(RECORDS SHOWN):
▶

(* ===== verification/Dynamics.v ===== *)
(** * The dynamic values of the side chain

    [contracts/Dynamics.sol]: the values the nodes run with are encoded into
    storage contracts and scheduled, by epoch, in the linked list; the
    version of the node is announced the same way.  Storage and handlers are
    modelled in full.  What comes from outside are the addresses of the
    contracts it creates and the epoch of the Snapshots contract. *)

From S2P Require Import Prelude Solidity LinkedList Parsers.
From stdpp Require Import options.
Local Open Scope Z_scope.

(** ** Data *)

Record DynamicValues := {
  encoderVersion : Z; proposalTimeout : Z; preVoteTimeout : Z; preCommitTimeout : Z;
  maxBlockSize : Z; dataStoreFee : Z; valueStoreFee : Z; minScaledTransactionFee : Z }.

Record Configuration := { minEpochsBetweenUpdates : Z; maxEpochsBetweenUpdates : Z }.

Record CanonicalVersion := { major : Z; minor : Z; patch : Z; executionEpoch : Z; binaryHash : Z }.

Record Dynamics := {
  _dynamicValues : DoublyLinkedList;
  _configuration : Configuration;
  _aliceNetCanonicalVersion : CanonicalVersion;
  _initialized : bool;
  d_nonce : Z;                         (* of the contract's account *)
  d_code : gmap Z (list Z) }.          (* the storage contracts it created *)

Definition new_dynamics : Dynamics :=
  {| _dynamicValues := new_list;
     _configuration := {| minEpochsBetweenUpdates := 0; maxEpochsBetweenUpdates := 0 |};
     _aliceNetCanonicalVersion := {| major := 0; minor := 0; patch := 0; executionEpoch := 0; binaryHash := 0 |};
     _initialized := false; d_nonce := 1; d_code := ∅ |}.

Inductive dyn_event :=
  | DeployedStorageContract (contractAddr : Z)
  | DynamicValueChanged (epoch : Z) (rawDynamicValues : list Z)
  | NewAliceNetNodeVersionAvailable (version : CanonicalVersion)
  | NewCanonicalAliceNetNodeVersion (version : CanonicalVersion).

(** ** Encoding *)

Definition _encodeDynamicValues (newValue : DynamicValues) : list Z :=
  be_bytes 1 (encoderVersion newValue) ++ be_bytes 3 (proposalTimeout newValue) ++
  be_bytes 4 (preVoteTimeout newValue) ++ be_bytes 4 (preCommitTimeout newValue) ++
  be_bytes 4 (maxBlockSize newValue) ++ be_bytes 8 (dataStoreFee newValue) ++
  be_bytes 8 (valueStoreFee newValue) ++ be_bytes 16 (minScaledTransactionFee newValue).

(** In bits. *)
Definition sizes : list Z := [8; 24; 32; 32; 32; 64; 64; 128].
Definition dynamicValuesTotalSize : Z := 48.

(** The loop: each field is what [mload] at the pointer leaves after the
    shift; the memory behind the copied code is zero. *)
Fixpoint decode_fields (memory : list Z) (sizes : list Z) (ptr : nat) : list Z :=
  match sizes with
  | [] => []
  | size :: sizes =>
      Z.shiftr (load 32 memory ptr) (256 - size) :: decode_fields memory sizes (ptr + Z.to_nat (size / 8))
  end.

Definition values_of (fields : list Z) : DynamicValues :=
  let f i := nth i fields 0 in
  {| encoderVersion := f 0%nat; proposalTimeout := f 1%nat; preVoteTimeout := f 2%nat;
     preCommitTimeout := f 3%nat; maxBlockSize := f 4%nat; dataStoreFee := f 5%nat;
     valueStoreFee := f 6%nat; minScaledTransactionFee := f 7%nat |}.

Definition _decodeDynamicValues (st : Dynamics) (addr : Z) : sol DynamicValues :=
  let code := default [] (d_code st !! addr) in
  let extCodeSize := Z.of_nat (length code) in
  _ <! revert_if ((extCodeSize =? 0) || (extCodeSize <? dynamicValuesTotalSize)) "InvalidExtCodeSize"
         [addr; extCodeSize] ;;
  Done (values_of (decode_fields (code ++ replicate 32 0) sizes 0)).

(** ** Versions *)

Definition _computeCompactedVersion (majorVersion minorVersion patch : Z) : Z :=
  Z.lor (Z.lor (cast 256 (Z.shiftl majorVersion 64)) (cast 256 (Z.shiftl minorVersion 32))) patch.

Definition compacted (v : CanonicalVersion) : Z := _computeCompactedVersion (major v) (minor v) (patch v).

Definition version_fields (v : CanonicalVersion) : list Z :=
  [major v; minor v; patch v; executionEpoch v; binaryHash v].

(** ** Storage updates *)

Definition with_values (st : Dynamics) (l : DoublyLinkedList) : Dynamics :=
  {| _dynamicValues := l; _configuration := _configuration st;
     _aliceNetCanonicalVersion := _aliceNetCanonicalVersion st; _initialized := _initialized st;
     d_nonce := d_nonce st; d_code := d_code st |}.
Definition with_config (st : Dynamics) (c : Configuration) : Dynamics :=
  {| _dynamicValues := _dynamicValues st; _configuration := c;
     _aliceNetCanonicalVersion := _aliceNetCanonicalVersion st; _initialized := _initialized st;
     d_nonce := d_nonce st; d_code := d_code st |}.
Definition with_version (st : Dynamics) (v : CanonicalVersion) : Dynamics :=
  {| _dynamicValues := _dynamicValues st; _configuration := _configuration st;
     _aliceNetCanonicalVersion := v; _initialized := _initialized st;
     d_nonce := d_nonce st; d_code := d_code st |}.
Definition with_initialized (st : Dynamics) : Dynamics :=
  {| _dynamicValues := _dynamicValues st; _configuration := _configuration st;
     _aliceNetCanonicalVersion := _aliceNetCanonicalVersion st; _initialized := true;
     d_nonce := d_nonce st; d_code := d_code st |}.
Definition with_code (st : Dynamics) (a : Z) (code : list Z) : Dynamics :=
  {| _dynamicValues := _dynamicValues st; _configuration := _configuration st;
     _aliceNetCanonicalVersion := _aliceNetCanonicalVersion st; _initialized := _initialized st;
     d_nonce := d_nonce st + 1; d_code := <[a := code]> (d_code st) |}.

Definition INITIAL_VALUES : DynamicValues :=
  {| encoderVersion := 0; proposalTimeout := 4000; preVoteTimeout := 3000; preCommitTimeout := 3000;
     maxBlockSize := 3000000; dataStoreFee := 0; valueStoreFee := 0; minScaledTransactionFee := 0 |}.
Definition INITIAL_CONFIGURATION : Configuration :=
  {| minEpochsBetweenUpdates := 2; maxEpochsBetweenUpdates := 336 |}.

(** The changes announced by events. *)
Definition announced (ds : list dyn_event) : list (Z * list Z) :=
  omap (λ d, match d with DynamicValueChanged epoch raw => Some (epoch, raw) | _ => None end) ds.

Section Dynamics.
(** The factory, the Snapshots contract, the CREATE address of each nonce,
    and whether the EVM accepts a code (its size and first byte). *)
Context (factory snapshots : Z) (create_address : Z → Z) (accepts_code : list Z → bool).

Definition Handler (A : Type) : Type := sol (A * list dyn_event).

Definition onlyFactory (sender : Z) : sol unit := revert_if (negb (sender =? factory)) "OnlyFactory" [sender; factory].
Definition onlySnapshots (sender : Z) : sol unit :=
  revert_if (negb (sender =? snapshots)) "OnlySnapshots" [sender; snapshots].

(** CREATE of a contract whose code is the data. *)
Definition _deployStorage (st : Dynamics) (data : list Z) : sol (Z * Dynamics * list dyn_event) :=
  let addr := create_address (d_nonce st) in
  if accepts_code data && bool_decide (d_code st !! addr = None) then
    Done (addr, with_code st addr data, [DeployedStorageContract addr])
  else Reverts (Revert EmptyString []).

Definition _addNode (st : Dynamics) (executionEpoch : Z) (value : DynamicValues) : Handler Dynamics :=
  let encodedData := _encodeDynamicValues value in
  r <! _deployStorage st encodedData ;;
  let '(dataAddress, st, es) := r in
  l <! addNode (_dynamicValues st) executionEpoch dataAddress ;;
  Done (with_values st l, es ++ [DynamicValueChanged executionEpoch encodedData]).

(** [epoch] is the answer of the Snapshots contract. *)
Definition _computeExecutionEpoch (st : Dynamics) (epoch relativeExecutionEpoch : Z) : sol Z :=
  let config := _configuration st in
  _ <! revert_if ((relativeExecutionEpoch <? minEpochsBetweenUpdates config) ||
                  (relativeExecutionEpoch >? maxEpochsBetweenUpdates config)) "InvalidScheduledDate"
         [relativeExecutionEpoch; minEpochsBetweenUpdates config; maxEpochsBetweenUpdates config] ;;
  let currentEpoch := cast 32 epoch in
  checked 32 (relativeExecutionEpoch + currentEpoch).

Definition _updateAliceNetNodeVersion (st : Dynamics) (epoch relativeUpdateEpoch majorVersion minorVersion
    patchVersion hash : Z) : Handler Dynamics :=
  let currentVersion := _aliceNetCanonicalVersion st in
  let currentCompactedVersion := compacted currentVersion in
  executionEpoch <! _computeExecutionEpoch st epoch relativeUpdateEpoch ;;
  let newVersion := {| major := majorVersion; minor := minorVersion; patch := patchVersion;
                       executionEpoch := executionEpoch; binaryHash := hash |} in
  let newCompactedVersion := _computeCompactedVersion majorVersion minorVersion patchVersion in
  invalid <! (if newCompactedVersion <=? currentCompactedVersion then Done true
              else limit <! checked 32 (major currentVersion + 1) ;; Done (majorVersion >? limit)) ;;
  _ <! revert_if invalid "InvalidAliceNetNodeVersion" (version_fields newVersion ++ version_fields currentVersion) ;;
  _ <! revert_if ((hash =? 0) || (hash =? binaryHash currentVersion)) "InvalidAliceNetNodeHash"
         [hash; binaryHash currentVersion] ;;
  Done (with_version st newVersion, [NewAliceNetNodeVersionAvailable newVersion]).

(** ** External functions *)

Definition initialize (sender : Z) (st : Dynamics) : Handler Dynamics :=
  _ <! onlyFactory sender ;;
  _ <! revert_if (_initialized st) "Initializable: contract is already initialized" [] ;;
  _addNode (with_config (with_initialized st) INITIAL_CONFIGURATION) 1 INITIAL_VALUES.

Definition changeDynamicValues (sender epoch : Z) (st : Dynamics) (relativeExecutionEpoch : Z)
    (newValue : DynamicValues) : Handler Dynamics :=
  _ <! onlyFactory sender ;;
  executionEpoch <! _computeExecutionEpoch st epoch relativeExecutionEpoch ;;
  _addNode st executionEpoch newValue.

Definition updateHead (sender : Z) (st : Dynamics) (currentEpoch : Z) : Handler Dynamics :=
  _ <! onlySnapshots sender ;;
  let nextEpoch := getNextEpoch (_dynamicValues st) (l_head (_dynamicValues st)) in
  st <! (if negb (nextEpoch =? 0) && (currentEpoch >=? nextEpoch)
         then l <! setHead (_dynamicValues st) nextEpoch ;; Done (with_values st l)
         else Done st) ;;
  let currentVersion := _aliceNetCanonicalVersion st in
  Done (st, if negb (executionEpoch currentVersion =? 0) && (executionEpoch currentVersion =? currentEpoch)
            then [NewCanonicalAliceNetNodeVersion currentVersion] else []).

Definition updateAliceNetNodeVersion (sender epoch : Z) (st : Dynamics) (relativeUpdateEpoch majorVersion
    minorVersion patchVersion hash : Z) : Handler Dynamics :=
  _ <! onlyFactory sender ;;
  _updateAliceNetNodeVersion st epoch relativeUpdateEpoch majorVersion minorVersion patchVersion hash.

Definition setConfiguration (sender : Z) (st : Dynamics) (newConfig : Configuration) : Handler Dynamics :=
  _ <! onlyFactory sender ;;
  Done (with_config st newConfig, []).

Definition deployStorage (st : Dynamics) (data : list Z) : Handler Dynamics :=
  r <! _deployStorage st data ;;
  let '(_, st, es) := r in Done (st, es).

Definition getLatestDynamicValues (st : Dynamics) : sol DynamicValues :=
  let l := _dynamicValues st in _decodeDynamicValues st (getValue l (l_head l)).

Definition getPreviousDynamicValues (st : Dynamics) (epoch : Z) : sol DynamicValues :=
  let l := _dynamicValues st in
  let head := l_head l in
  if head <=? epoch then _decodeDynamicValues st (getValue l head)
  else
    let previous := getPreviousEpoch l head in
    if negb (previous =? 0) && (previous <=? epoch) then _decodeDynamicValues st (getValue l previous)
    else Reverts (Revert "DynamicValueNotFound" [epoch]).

◀

(INSTRUCTIONS TO FOLLOW): Starting with the first line of the listing, output each line exactly until you have included the one containing "minEpochsBetweenUpdates : Z;".

(ANSWER BELOW):
(* ===== verification/Dynamics.v ===== *)
(** * The dynamic values of the side chain

    [contracts/Dynamics.sol]: the values the nodes run with are encoded into
    storage contracts and scheduled, by epoch, in the linked list; the
    version of the node is announced the same way.  Storage and handlers are
    modelled in full.  What comes from outside are the addresses of the
    contracts it creates and the epoch of the Snapshots contract. *)

From S2P Require Import Prelude Solidity LinkedList Parsers.
From stdpp Require Import options.
Local Open Scope Z_scope.

(** ** Data *)

Record DynamicValues := {
  encoderVersion : Z; proposalTimeout : Z; preVoteTimeout : Z; preCommitTimeout : Z;
  maxBlockSize : Z; dataStoreFee : Z; valueStoreFee : Z; minScaledTransactionFee : Z }.

Record Configuration := { minEpochsBetweenUpdates : Z; maxEpochsBetweenUpdates : Z }.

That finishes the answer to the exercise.